◆ REQUIREMENT
The answer must be an exact reproduction of the lines from the start of the records below through the line containing "default settings and", and nothing more.

◆ RECORDS
(* ===== verification/Concrete.v ===== *)
(** * A concrete environment

    An instance of the third-party functions that satisfies their laws, with the
    default settings and the map-based Redis: what the model runs on in the
    examples and in the witnesses of the theorems.  A token is the text of its
    claims and of the key. *)

From Stdlib Require Import ZArith Lia Ascii String List Bool.
From stdpp Require Import base countable gmap strings list pretty.
From S2P Require Import Prelude Schema Redis World.
Local Open Scope string_scope.
Local Open Scope list_scope.
Local Open Scope Z_scope.

(** ** Texts of countable data *)

Fixpoint pos_text (p : positive) : string :=
  match p with
  | xH => EmptyString
  | xO p' => String "0" (pos_text p')
  | xI p' => String "1" (pos_text p')
  end.

Fixpoint text_pos (s : string) : positive :=
  match s with
  | EmptyString => xH
  | String c s' => if Ascii.eqb c "0" then xO (text_pos s') else xI (text_pos s')
  end.

Lemma text_pos_text p : text_pos (pos_text p) = p.
Proof. induction p as [p IH|p IH|]; simpl; by rewrite ?IH. Qed.

Definition text_of {A} `{Countable A} (a : A) : string := pos_text (encode a).

Definition of_text {A} `{Countable A} (s : string) : option A := decode (text_pos s).

Lemma of_text_of {A} `{Countable A} (a : A) : of_text (text_of a) = Some a.
Proof. unfold of_text, text_of. rewrite text_pos_text. apply decode_encode. Qed.

(** ** Claims *)

Definition claims_tuple (c : Claims) :=
  (c_exp c, c_type c, c_jti c, (c_sub c, c_id c, (c_scopes c, c_token_version c),
    (c_is_impersonation c, c_act c))).

#[export] Instance claims_eq_dec : EqDecision Claims.
Proof. solve_decision. Defined.

#[export] Instance claims_countable : Countable Claims.
Proof.
  refine (inj_countable' claims_tuple
    (fun '(e, t, j, (s, i, (sc, v), (im, a))) =>
       {| c_sub := s; c_id := i; c_scopes := sc; c_token_version := v; c_is_impersonation := im;
          c_act := a; c_exp := e; c_type := t; c_jti := j |}) _).
  by intros [].
Defined.

Definition tok_encode (c : Claims) (k : string) : string := text_of (c, k).

Definition unexpired (t : Z) (c : Claims) : bool :=
  match c_exp c with Some e => t <? e | None => true end.

Definition tok_decode (t : Z) (tok k : string) : option Claims :=
  match of_text (A := Claims * string) tok with
  | Some (c, _) => if String.eqb tok (tok_encode c k) && unexpired t c then Some c else None
  | None => None
  end.

(** ** One-time codes: six digits, the last one the slice modulo ten *)

Definition code_at (secret : string) (slice : Z) : string :=
  "12345" +:+ pretty (slice mod 10).

Definition code_verify (secret code : string) (t win : Z) : bool :=
  existsb (fun i => String.eqb code (code_at secret (t / 30 + i))) (seqZ (- win) (2 * win + 1)).

#[export] Instance concrete_ext : Ext := {
  jwt_encode := tok_encode;
  jwt_decode := tok_decode;
  bcrypt_hash := fun n p => "bcrypt$" +:+ p;
  bcrypt_check := fun p h => String.eqb h ("bcrypt$" +:+ p);
  sha256 := fun s => "sha$" +:+ s;
  uuid4 := fun n => "u4-" +:+ pretty n;
  uuid7 := fun n => "u7-" +:+ pretty n;
  fernet_encrypt := fun n s => "fernet$" +:+ s;
  fernet_decrypt := fun s => if String.prefix "fernet$" s then Some (String.substring 7 (String.length s - 7) s) else None;
  random_base32 := fun n => "SECRET" +:+ pretty n;
  token_hex2 := fun n => pretty (1000 + n mod 9000)%nat;
  token_urlsafe32 := fun n => "key" +:+ pretty n;
  totp_at := code_at;
  totp_verify := code_verify;
  provisioning_uri := fun s n i => "otpauth://totp/" +:+ i +:+ ":" +:+ n +:+ "?secret=" +:+ s;
  qr_svg := fun u => "<svg>" +:+ u;
  rnd := fun n => n;
  email_valid := truthy;
}.

Lemma tok_decode_encode t c k :
  tok_decode t (tok_encode c k) k = if unexpired t c then Some c else None.
Proof.
  unfold tok_decode. unfold tok_encode at 1. rewrite of_text_of, String.eqb_refl. done.
Qed.

#[export] Instance concrete_laws : ExtLaws.
Proof.
  split; simpl.
  - intros c k t e He Hlt. rewrite tok_decode_encode. unfold unexpired. rewrite He.
    by replace (t <? e) with true by (symmetry; apply Z.ltb_lt; lia).
  - intros c k t e He Hlt. rewrite tok_decode_encode. unfold unexpired. rewrite He.
    by replace (t <? e) with false by (symmetry; apply Z.ltb_ge; lia).
  - intros t tok k c. unfold tok_decode. destruct (of_text tok) as [[c' k']|]; [|done].
    destruct (String.eqb_spec tok (tok_encode c' k)) as [->|]; simpl; [|done].
    by destruct (unexpired t c'); intros [= <-].
  - intros n p. apply String.eqb_refl.
  - intros a b H. apply (String.app_inj "u4-") in H. by apply (inj pretty) in H.
  - intros a b H. apply (String.app_inj "u7-") in H. by apply (inj pretty) in H.
  - intros s c t win. unfold code_verify. rewrite existsb_exists. split.
    + intros (i & Hi & Hc). rewrite <- list_elem_of_In, elem_of_seqZ in Hi.
      apply String.eqb_eq in Hc. exists i. split; [lia|done].
    + intros (i & Hi & ->). exists i. rewrite <- list_elem_of_In, elem_of_seqZ.
      split; [lia|apply String.eqb_refl].
  - done.
  - intros n s. change ("" +:+ s) with s. rewrite Nat.sub_0_r, substring_all. by destruct s.
Qed.

#[export] Existing Instance default_settings.

(** A request without session, from one browser. *)
Definition browser : Request :=
  {| rq_admin_id := None; rq_forwarded_for := None; rq_client_host := Some "10.0.0.1";
     rq_user_agent := Some "Firefox" |}.

(** A world on the map-based Redis: no replica, no faults, time 1000. *)
Definition world_of (t : Tables) : World MapRedis.t :=
  {| db := t; replica := None; redis := ∅; faults := []; now := 1000; drawn := 0; stream := [];
     audit := []; sent := []; broker_faults := []; published := []; ctx_actor := None; ctx_impersonator := None; ctx_ip := None |}.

◆ RESPONSE BELOW
(* ===== verification/Concrete.v ===== *)
(** * A concrete environment

    An instance of the third-party functions that satisfies their laws, with the
    default settings and the map-based Redis: what the model runs on in the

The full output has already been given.